*Directions for this task*
Your response should be the lines from the one holding "Lemma loop_lookup_unlisted extra" to the last line of the data below, copied exactly and with no additions.

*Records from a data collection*
########

(** C5, amended: the quantum functions read module-level variables
    ([load_probabilities] reads [probabilities], [amplitude_loading] reads
    [slope] and [offset]); two runs with equal arguments agree as soon as
    those variables agree, whatever the other module-level variables hold. *)
Theorem qfuncs_depend_only_on_the_globals_they_read
        (g1 g2 : QMCI.Globals) (io ind : Sdk.qvar) :
  (QMCI.g_probabilities g1 = QMCI.g_probabilities g2 ->
   QMCI.load_probabilities g1 io = QMCI.load_probabilities g2 io) /\
  (QMCI.g_slope g1 = QMCI.g_slope g2 -> QMCI.g_offset g1 = QMCI.g_offset g2 ->
   QMCI.amplitude_loading g1 io ind = QMCI.amplitude_loading g2 io ind) /\
  (QMCI.g_probabilities g1 = QMCI.g_probabilities g2 ->
   QMCI.g_slope g1 = QMCI.g_slope g2 -> QMCI.g_offset g1 = QMCI.g_offset g2 ->
   QMCI.state_loading g1 io ind = QMCI.state_loading g2 io ind /\
   QMCI.my_grover_operator g1 (ind ++ io) = QMCI.my_grover_operator g2 (ind ++ io)) /\
  Repo.functions_reading_globals QMCICells.cells =
    [ (2%nat, "load_probabilities"%string, ["probabilities"%string]);
      (2%nat, "amplitude_loading"%string, ["slope"%string; "offset"%string]);
      (3%nat, "main"%string, ["sp_num_qubits"%string]);
      (7%nat, "main"%string, ["sp_num_qubits"%string]);
      (8%nat, "main"%string, ["sp_num_qubits"%string; "n_qpe"%string]) ].
Proof.
  split; [|split; [|split]].
  - intros Hp. unfold QMCI.load_probabilities. rewrite Hp. reflexivity.
  - intros Hs Ho. unfold QMCI.amplitude_loading. rewrite Hs, Ho. reflexivity.
  - intros Hp Hs Ho.
    split; [apply state_loading_ext; assumption|].
    unfold QMCI.my_grover_operator.
    destruct (QMCI.grover_split (ind ++ io)) as [[i o]|]; [|reflexivity].
    rewrite (state_loading_ext g1 g2 Hp Hs Ho). reflexivity.
  - reflexivity.
Qed.
Lemma resolve_key_other (st : gmap string Value * gmap string Value) k key :
  k ≠ key ->
  (resolve_key a st k).1 !! key = st.1 !! key
  /\ (resolve_key a st k).2 !! key = st.2 !! key.
Proof.
  intros Hne. destruct st as [kw ex]. unfold resolve_key. cbv zeta. cbn [fst snd].
  destruct (is_None (getattr a k)).
  - pose proof (dict_pop_other k VNone ex key (not_eq_sym Hne)) as Hex.
    destruct (dict_pop k VNone ex) as [v ex']. cbn [fst snd] in *.
    split; [|done].
    destruct (negb _); [|done]. by apply lookup_insert_ne.
  - cbn [fst snd]. split; [|done].
    destruct (negb _); [|done]. by apply lookup_insert_ne.
Qed.

Lemma resolve_keys_other ks (st : gmap string Value * gmap string Value) key :
  key ∉ ks ->
  (foldl (resolve_key a) st ks).1 !! key = st.1 !! key
  /\ (foldl (resolve_key a) st ks).2 !! key = st.2 !! key.
Proof.
  revert st. induction ks as [|k ks IH]; intros st Hnotin; [done|].
  simpl. apply not_elem_of_cons in Hnotin as [Hne Hnotin].
  destruct (IH (resolve_key a st k) Hnotin) as [H1 H2].
  destruct (resolve_key_other st k key (not_eq_sym Hne)) as [H3 H4].
  split; congruence.
Qed.

Lemma resolve_keys_lookup ks (st : gmap string Value * gmap string Value) key :
  NoDup ks -> key ∈ ks ->
  (foldl (resolve_key a) st ks).1 !! key =
    if is_None (resolved a st.2 key) then st.1 !! key
    else Some (resolved a st.2 key).
Proof.
  revert st. induction ks as [|k ks IH]; intros st Hnd Hin.
  - by apply elem_of_nil in Hin.
  - apply NoDup_cons in Hnd as [Hk Hnd]. simpl.
    destruct (decide (key = k)) as [->|Hne].
    + destruct (resolve_keys_other ks (resolve_key a st k) k Hk) as [-> _].
      apply resolve_key_same.
    + apply elem_of_cons in Hin as [?|Hin]; [done|].
      rewrite (IH _ Hnd Hin).
      destruct (resolve_key_other st k key (not_eq_sym Hne)) as [H1 H2].
      by rewrite (resolved_ext _ _ _ H2), H1.
Qed.

Lemma seed_not_listed : "seed" ∉ option_keys.
Proof.
  unfold option_keys. rewrite !not_elem_of_cons.
  repeat split; try discriminate. apply not_elem_of_nil.
Qed.

Lemma option_keys_NoDup : NoDup option_keys.
Proof. apply (bool_decide_unpack _). by vm_compute. Qed.

(** The dictionary before the temperature test. *)
Lemma loop_lookup_listed extra key :
  key ∈ option_keys ->
  (foldl (resolve_key a) (∅, extra) option_keys).1 !! key =
    if is_None (resolved a extra key) then None else Some (resolved a extra key).
Proof.
  intros Hin. rewrite (resolve_keys_lookup _ _ _ option_keys_NoDup Hin).
  cbn [fst snd]. by rewrite lookup_empty.
Qed.

Lemma loop_lookup_unlisted extra key :
  key ∉ option_keys ->
  (foldl (resolve_key a) (∅, extra) option_keys).1 !! key = None.
Proof.
  intros Hnotin.
  destruct (resolve_keys_other option_keys (∅, extra) key Hnotin) as [-> _].
  apply lookup_empty.
Qed.

Lemma resolve_generation_kwargs_listed extra key :
  key ∈ option_keys ->
  (resolve_generation_kwargs a extra).1 !! key =
    if is_None (resolved a extra key) then None else Some (resolved a extra key).
Proof.
  intros Hin. unfold resolve_generation_kwargs.
  pose proof (loop_lookup_listed extra key Hin) as Hl.
  destruct (foldl (resolve_key a) (∅, extra) option_keys) as [kw ex].
  cbn [fst snd] in *.
  destruct (py_eq_zero _); cbn [fst]; [|done].
  rewrite lookup_insert_ne; [done|].
  intros <-. exact (seed_not_listed Hin).
Qed.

########

*Response*
Lemma loop_lookup_unlisted extra key :
  key ∉ option_keys ->
  (foldl (resolve_key a) (∅, extra) option_keys).1 !! key = None.
Proof.
  intros Hnotin.
  destruct (resolve_keys_other option_keys (∅, extra) key Hnotin) as [-> _].
  apply lookup_empty.
Qed.

Lemma resolve_generation_kwargs_listed extra key :
  key ∈ option_keys ->
  (resolve_generation_kwargs a extra).1 !! key =
    if is_None (resolved a extra key) then None else Some (resolved a extra key).
Proof.
  intros Hin. unfold resolve_generation_kwargs.
  pose proof (loop_lookup_listed extra key Hin) as Hl.
  destruct (foldl (resolve_key a) (∅, extra) option_keys) as [kw ex].
  cbn [fst snd] in *.
  destruct (py_eq_zero _); cbn [fst]; [|done].
  rewrite lookup_insert_ne; [done|].
  intros <-. exact (seed_not_listed Hin).
Qed.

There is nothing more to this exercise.